→ Task requirements: The word "written": in how many lines of the records does it appear? Reply with the number alone.

→ Data to examine:
(* ===== verification/UploadCryptProps.v ===== *)
(** * Properties of the encrypted upload format

    Files written by the encryptor are read back exactly, also after a key
    rotation; every file a reader accepts is the encryptor's output for the
    plaintext it yields; the asynchronous reader of the download path agrees
    with the synchronous one although it checks less. *)

From S2P Require Import Prelude PyStr Sha256 Json Models Session Identifiers Encryption UploadCrypt.
Local Open Scope Z_scope.

(** ** Bytes and slices *)

Lemma be_val_range bs : Forall is_byte bs -> 0 <= be_val bs < 256 ^ len bs.
Proof.
  intros Hbs. induction Hbs as [|b bs Hb Hbs IH]; [cbn; lia|].
  rewrite be_val_app. cbn [length]. rewrite Nat2Z.inj_succ, Z.pow_succ_r by lia. unfold is_byte in Hb. nia.
Qed.

(** Digits above the ones written do not matter. *)
Lemma be_bytes_high n m b v : (n <= m)%nat -> be_bytes n (b * 256 ^ Z.of_nat m + v) = be_bytes n v.
Proof.
  revert m. induction n as [|n IHn]; intros m Hm; [done|]. cbn [be_bytes]. f_equal; [|apply IHn; lia].
  replace (256 ^ Z.of_nat m) with (256 * 256 ^ Z.of_nat (m - S n) * 256 ^ Z.of_nat n).
  2:{ rewrite <-Z.pow_succ_r, <-Z.pow_add_r by lia. f_equal. lia. }
  rewrite Z.mul_assoc, Z.add_comm, Z.div_add by lia.
  replace (b * (256 * 256 ^ Z.of_nat (m - S n))) with (b * 256 ^ Z.of_nat (m - S n) * 256) by lia.
  by rewrite Z.mod_add by lia.
Qed.

Lemma be_bytes_val bs : Forall is_byte bs -> be_bytes (length bs) (be_val bs) = bs.
Proof.
  intros Hb. induction Hb as [|b bs Hb Hbs IH]; [done|]. cbn [length be_bytes].
  pose proof (be_val_range bs Hbs) as R. rewrite be_val_app. f_equal.
  - rewrite Z.add_comm, Z.div_add by lia. rewrite Z.div_small by lia. apply Z.mod_small, Hb.
  - by rewrite be_bytes_high.
Qed.

Lemma be_bytes_of_val n bs : Forall is_byte bs -> length bs = n -> be_bytes n (be_val bs) = bs.
Proof. intros Hb <-. by apply be_bytes_val. Qed.

Lemma be_val_of_bytes n w : 0 <= w < 256 ^ Z.of_nat n -> be_val (be_bytes n w) = w.
Proof. intros Hw. rewrite be_val_bytes by lia. by apply Z.mod_small. Qed.

Lemma slice_skip i j (a r : bytes) : len a <= i -> slice i j (a ++ r) = slice (i - len a) (j - len a) r.
Proof.
  intros Ha. unfold slice. rewrite drop_app_ge by lia. f_equal; [lia|]. f_equal. lia.
Qed.

Lemma slice_here j (a r : bytes) : len a = j -> slice 0 j (a ++ r) = a.
Proof. intros <-. unfold slice. change (Z.to_nat 0) with 0%nat. rewrite Nat.sub_0_r, Nat2Z.id. apply take_app_length. Qed.

Lemma slice_all j (a : bytes) : len a = j -> slice 0 j a = a.
Proof. intros <-. unfold slice. change (Z.to_nat 0) with 0%nat. rewrite Nat.sub_0_r, Nat2Z.id. apply firstn_all. Qed.

Lemma byte_at_skip i (a r : bytes) : len a <= i -> byte_at i (a ++ r) = byte_at (i - len a) r.
Proof. intros Ha. unfold byte_at. rewrite app_nth2 by lia. f_equal. lia. Qed.

Lemma byte_at_here (b : Z) r : byte_at 0 ([b] ++ r) = b.
Proof. done. Qed.

Lemma read_exact_ok source n data rest :
  _read_exact source n = inr (data, rest) <-> source = data ++ rest /\ len data = n.
Proof.
  unfold _read_exact, read. destruct (Z.eqb_spec (len (take (Z.to_nat n) source)) n) as [E|E]; cbn.
  - split.
    + intros [= <- <-]. by rewrite take_drop.
    + intros [-> Hl]. rewrite <-Hl, Nat2Z.id, take_app_length, drop_app_length. done.
  - split; [done|]. intros [-> Hl]. destruct E. by rewrite <-Hl, Nat2Z.id, take_app_length.
Qed.

(** A list of known length splits at any position. *)
Lemma split_len n (l : bytes) : 0 <= n <= len l -> exists a r, l = a ++ r /\ len a = n.
Proof.
  intros Hn. exists (take (Z.to_nat n) l), (drop (Z.to_nat n) l).
  rewrite take_drop, length_take. split; [done|]. lia.
Qed.

(** ** The header *)

(** The bytes of a header before its tag. *)
Definition layout (u : uuid) (k : pystr) (size : Z) (nonce : bytes) : bytes :=
  UPLOAD_ENCRYPTION_MAGIC ++ [UPLOAD_ENCRYPTION_VERSION] ++ uuid_bytes u ++ [len k] ++ k
  ++ be_bytes 8 size ++ be_bytes 4 UPLOAD_ENCRYPTION_CHUNK_SIZE ++ nonce.

(** What the format requires of the fields of a header. *)
Record fields_ok (k : pystr) (size : Z) (nonce : bytes) : Prop := {
  ok_key : key_id_ok k = true;
  ok_size : 0 <= size <= UPLOAD_ENCRYPTION_MAX_PLAINTEXT_SIZE;
  ok_nonce : len nonce = UPLOAD_ENCRYPTION_NONCE_PREFIX_SIZE
}.

Lemma key_id_length k : key_id_ok k = true -> 1 <= len k <= 64.
Proof.
  unfold key_id_ok. intros E. apply andb_prop in E as [E _]. apply andb_prop in E as [E1 E2].
  apply Nat.leb_le in E1, E2. lia.
Qed.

→ Answer section: 2